Chief in seinem Kommando-Bereich
Komfortable Ruhepause „Das hält man schon mal zwei Tage während einer Überfahrt aus“, lacht ein estnischer Fahrer und streichelt seinen respektables Bäuchlein: „Die verwöhnen uns hier nach allen Regeln der Küchenkunst“. „Das Essen ist ein nicht unwesentlicher Wohlfühl-Faktor, betonen Petra/“Peggy“ und Karl-Heinz/“Kalle“strahlen mit der blitzblanken Küche um die Wette. Hanno ist ein typischer finnischer Trucker: blond, rundlich, gemütlich, freundlich. Der 57-Jährige spendiert eine Büchse Bier und erzählt Geschichten aus dem Leben als Kilometer-Millionär.
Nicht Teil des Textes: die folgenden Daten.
(** The [try] body, block by block. *)
Lemma compliance_checks_unfold self env r :
  compliance_checks self env r
  = let a := check_state_violations self env r in
    match result a with
    | Raise e => Run (Raise e) (final a) (trace a)
    | Ret _ =>
        let b := check_kyc_queue self env (final a) in
        match result b with
        | Raise e => Run (Raise e) (final b) (trace a ++ trace b)
        | Ret _ =>
            Run (gateway_push env (prometheus_gateway self)
                   "compliance_monitor" (final b))
                (final b)
                (trace a ++ trace b
                 ++ [PushToGateway (prometheus_gateway self)
                       "compliance_monitor" (final b)])
        end
    end.
Proof.
  unfold compliance_checks, push_metrics, push_to_gateway, bind. simpl.
  destruct (result (check_state_violations self env r)); [|reflexivity].
  destruct (result (check_kyc_queue self env _)); reflexivity.
Qed.

End Blocks.

(** ** State restrictions: counting and notifying *)

Section Violations.
Context `{PyRuntime}.

Lemma messages_at_error_notifications (vs : list json) :
  messages_at "error"
    (map (fun v => CaptureMessage (fst (notification v)) "error"
                     (snd (notification v))) vs)
  = map notification vs.
Proof.
  unfold messages_at.
  induction vs as [|v vs IH]; [reflexivity|].
  rewrite map_cons. change (omap ?f (?a :: ?l)) with (omap f [a] ++ omap f l).
  rewrite IH. reflexivity.
Qed.

Lemma messages_at_app level (t1 t2 : list event) :
  messages_at level (t1 ++ t2) = messages_at level t1 ++ messages_at level t2.
Proof. apply omap_app. Qed.

(** What [check_compliance_violations] leaves behind once the violations
    block has completed: the labelled family as that block left it, and
    no further error-level notification. *)
Lemma after_violations_block self env r a :
  check_state_violations self env r = a -> result a = Ret tt ->
  let x := check_compliance_violations self env r in
  state_violations (final x) = state_violations (final a)
  /\ messages_at "error" (trace x) = messages_at "error" (trace a).
Proof.
  intros Ha Hres. cbv zeta.
  rewrite check_compliance_violations_unfold, compliance_checks_unfold.
  rewrite Ha. cbv zeta. rewrite Hres.
  destruct (check_kyc_queue_frame self env (final a))
    as (Hsv & _ & tb' & Htb & Hwarn).
  destruct (quiet_messages _ _ Hwarn) as (_ & _ & _ & _ & _ & _ & Hother).
  assert (Herr : messages_at "error" (HttpGet (kyc_url self) :: tb') = []).
  { apply (Hother "error"). discriminate. }
  destruct (check_kyc_queue self env (final a)) as [resb fb tb].
  cbn [result final trace] in *. subst tb.
  destruct resb as [[]|e]; cbn [result final trace].
  - destruct (gateway_push env _ _ fb) as [[]|e]; cbn [result final trace];
      rewrite ?messages_at_app, Herr, ?app_nil_r; auto.
  - rewrite ?messages_at_app, Herr, ?app_nil_r; auto.
Qed.

(** C1.  When the violations endpoint answers with a list of Violation
    entries of which N are tagged STATE_RESTRICTION, one call of
    [check_compliance_violations] sends exactly N error-level
    notifications, the one of each such entry in order, each carrying the
    entry's user_id, state and timestamp as extras; and the labelled
    family is the result of N increments, one at each such entry's state,
    so that every label grows by the number of such entries with that
    state. *)
Theorem state_restrictions_counted_and_notified self env r vs :
  http_get_json env (violations_url self) = Ret (JList vs) ->
  Forall (fun v => violation_ok v = true) vs ->
  let x := check_compliance_violations self env r in
  let N := length (restricted vs) in
  messages_at "error" (trace x) = map notification (restricted vs)
  /\ length (messages_at "error" (trace x)) = N
  /\ state_violations (final x)
     = foldl inc_label (state_violations r) (map label_of (restricted vs))
  /\ length (map label_of (restricted vs)) = N
  /\ forall label,
       sample_at (state_violations (final x)) label
       = sample_at (state_violations r) label
         + occurrences label (map label_of (restricted vs)).
Proof.
  intros Hget Hok x N.
  pose proof (check_state_violations_ok self env r vs Hget Hok) as Ha.
  destruct (after_violations_block self env r _ Ha eq_refl) as [Hsv Herr].
  fold x in Hsv, Herr. simpl in Hsv, Herr.
  change (messages_at "error" (HttpGet (violations_url self) :: ?t))
    with (messages_at "error" t) in Herr.
  rewrite messages_at_error_notifications in Herr.
  split; [exact Herr|].
  split; [rewrite Herr; apply length_map|].
  split; [exact Hsv|].
  split; [apply length_map|].
  intros label. rewrite Hsv. apply sample_at_foldl.
Qed.

End Violations.

(** ** Ledger integrity and paging *)

Section Integrity.
Context `{PyRuntime}.

Lemma trigger_pagerduty_alert_unconfigured self title message env r :
  configured env = false ->
  trigger_pagerduty_alert self title message env r
  = Run (Ret tt) r [Getenv "PAGERDUTY_KEY"].
Proof.
  unfold configured, trigger_pagerduty_alert, getenv, bind, ret. simpl.
  destruct (environ env "PAGERDUTY_KEY") as [key|]; [|reflexivity].
  intros ->. reflexivity.
Qed.

Lemma trigger_pagerduty_alert_configured self title message env r :
  configured env = true ->
  exists key,
    environ env "PAGERDUTY_KEY" = Some key /\
    let body := pagerduty_event key title message (utcnow_isoformat env) in
    trigger_pagerduty_alert self title message env r
    = Run (http_post env pagerduty_url body) r
          [Getenv "PAGERDUTY_KEY"; HttpPost pagerduty_url body].
Proof.
  unfold configured, trigger_pagerduty_alert, getenv, utcnow, requests_post,
    bind, ret. simpl.
  destruct (environ env "PAGERDUTY_KEY") as [key|]; [|discriminate].
  intros ->. exists key. split; [reflexivity|]. simpl.
  destruct (http_post env _ _); reflexivity.
Qed.

(** The paging operation never touches the registry, reads its
    credential once and posts at most once. *)
Lemma trigger_pagerduty_alert_frame self title message env r :
  let p := trigger_pagerduty_alert self title message env r in
  final p = r
  /\ paging_calls (trace p) = ["PAGERDUTY_KEY"]
  /\ length (posts (trace p)) = (if configured env then 1 else 0)%nat
  /\ messages (trace p) = [] /\ captured (trace p) = []
  /\ pushes (trace p) = [] /\ fetches (trace p) = [].
Proof.
  cbv zeta. destruct (configured env) eqn:Hc.
  - destruct (trigger_pagerduty_alert_configured self title message env r Hc)
      as (key & _ & E).
    cbv zeta in E. rewrite E. simpl. auto 10.
  - rewrite (trigger_pagerduty_alert_unconfigured _ _ _ _ _ Hc). simpl. auto 10.
Qed.

(** The [try] body of [check_financial_integrity] on a balanced report. *)
Lemma integrity_checks_balanced self env r report :
  http_get_json env (integrity_url self) = Ret report ->
  field report "balanced" = Some (JBool true) ->
  integrity_checks self env r = Run (Ret tt) r [HttpGet (integrity_url self)].
Proof.
  intros Hget Hb.
  unfold integrity_checks, requests_get_json, lift, bind, ret.
  fold (integrity_url self). simpl. rewrite Hget. simpl.
  rewrite (getitem_field _ _ _ Hb). reflexivity.
Qed.

(** ... and on an unbalanced one: the fatal notification, then the paging
    operation. *)
Lemma integrity_checks_unbalanced self env r report :
  http_get_json env (integrity_url self) = Ret report ->
  integrity_ok report false ->
  let p := trigger_pagerduty_alert self "Ledger Imbalance"
             ("Imbalance of " +:+ py_str (imbalance_of report) +:+ " detected")
             env r in
  integrity_checks self env r
  = Run (result p) (final p)
        (HttpGet (integrity_url self)
         :: CaptureMessage (fst (fatal_notification report)) "fatal"
              (snd (fatal_notification report))
         :: trace p).
Proof.
  intros Hget [Hb Hfields].
  destruct (Hfields eq_refl) as [[amount Ha] [users Hu]].
  unfold integrity_checks, requests_get_json, capture_message, emit, lift,
    bind, ret.
  fold (integrity_url self). cbn. rewrite Hget. cbn.
  rewrite (getitem_field _ _ _ Hb). cbn.
  rewrite (getitem_field _ _ _ Ha). cbn.
  rewrite (getitem_field _ _ _ Hu). cbn.
  unfold fatal_notification, imbalance_of, affected_users_of.
  rewrite Ha, Hu. cbn.
  destruct (result (trigger_pagerduty_alert _ _ _ _ _)); reflexivity.
Qed.

(** [check_financial_integrity] in terms of what its [try] body did. *)
Lemma check_financial_integrity_unfold self env r :
  check_financial_integrity self env r
  = let b := integrity_checks self env r in
    match result b with
    | Ret _ => b
    | Raise e => Run (Ret tt) (final b) (trace b ++ [CaptureException e])
    end.
Proof.
  unfold check_financial_integrity, try_except, capture_exception, emit.
  destruct (result (integrity_checks self env r)); reflexivity.
Qed.

(** No exception leaves [check_financial_integrity]; it starts with its
    fetch, and leaves the registry as it found it. *)
Lemma check_financial_integrity_frame self env r :
  let y := check_financial_integrity self env r in
  result y = Ret tt /\ final y = r
  /\ (exists t, trace y = HttpGet (integrity_url self) :: t)
  /\ pushes (trace y) = []
  /\ messages_at "error" (trace y) = []
  /\ messages_at "warning" (trace y) = [].
Proof.
  cbn. rewrite check_financial_integrity_unfold.
  unfold integrity_checks, requests_get_json, capture_message, emit, lift,
    bind, ret.
  fold (integrity_url self). cbn.
  destruct (http_get_json env (integrity_url self)) as [report|e]; cbn.
  2:{ eauto 10. }
  destruct (getitem report "balanced") as [b|e]; cbn.
  2:{ eauto 10. }
  destruct (truthy b); cbn.
  1:{ eauto 10. }
  destruct (getitem report "imbalance") as [amount|e]; cbn.
  2:{ eauto 10. }
  destruct (getitem report "affected_users") as [users|e]; cbn.
  2:{ eauto 10. }
  match goal with
  | |- context [trigger_pagerduty_alert ?s ?t ?m ?e ?r0] =>
      destruct (trigger_pagerduty_alert_frame s t m e r0)
        as (Hf & _ & _ & Hm & _ & Hp & _);
      destruct (trigger_pagerduty_alert s t m e r0) as [resp fp tp]
  end.
  cbn in *. subst fp.
  assert (Herr : messages_at "error" tp = [] /\ messages_at "warning" tp = []).
  { clear -Hm. unfold messages, messages_at in *.
    induction tp as [|ev tp IH]; [auto|].
    destruct ev; try (apply IH; exact Hm); discriminate. }
  destruct Herr as [Herr Hwarn].
  unfold pushes, messages_at in *.
  destruct resp as [[]|e]; cbn;
    rewrite ?omap_app, ?Hp, ?Herr, ?Hwarn; cbn; eauto 10.
Qed.

End Integrity.

Section IntegrityClaims.
Context `{PyRuntime}.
Der Vorteil gegenüber dem Bordleben: „Trotz 140.000 Kilometern auf Achse pro Jahr bin ich doch ein bisschen öfter zu Hause als früher in weltweiter Fahrt“. Mit seinem Scania-42-Tonner ist der ehemalige Seemann unterwegs mit einem Blockhaus-Bausatz von Oulu in Nordfinnland nach Bordeaux in Frankreich und zurück „Nach einer Woche und 7000 Kilometern geht´s wieder mit einem der beiden Dampfer nach Hause“, freut er sich, die komfortable Bord-Ruhepause nach und vor dem Fahrstress genießt. Das Schiff sei zwar schon rund 30 Jahre alt, „aber es ist sehr gut gepflegt und bietet einiges. Außerdem sind wir hier unter uns!“ Noch so etwas wie ein Geheimtipp unter den „Königen der Landstraße“. PSW
Im Hafen von Hanko-PKW zum verladen bereit
Info: Schiffsdaten MS „Aurora“; gebaut 1981/82 bei Rauma-Repola Oy, Finnland (Taufname: ARCTURUS); BRZ: 20.381, tdw: 13.030; Schiffsgewicht (light ship): 8192 t; Länge: 155 m, Breite: 25,12 m, Tiefgang (max.): 8,46 m; Hauptmaschinen: 2 x 6600 kW Pielstick Zwölf-Zylinder-V-Motoren; Geschwindigkeit (max.): 17 kn; Lademeter: 2170 m; 12-Meter-Trailer-Kapazität: 130; Container: 608 TEU + 146 leere TEU auf dem Shelter-Deck; 2 Lifte: 60 bzw. 70 t; Besatzung: 18 (Minimum: 15), LKW-Fahrer: 12 (Unterbringung in Doppelkabinen); Reederei: Scandlines Deutschland GmbH, Rostock; Flagge: deutsch, Heimathafen: Rostock; Klassifikation: LR 100A1, Ice Class 1AS (Finnish/Swedish), LMC UMS; Schwesterschiff: MS „Merchant“ (gebaut als „Finnmerchant“ 1982/83); Abmessungen wie „Aurora“; Hauptmaschinen: 2 x Sulzer 12ZV40/48; Geschwindigkeit (max.): 18 kn; Abfahrten mit zwei Schiffen. Montags, mittwochs, donnerstags und samstags ab Rostock 22 Uhr, ab Hanko montags, dienstags, donnerstags und samstags 15 Uhr. Kürzeste Finnland-Route von Rostock nach Hanko und zurück. 516 Seemeilen in 32 Stunden.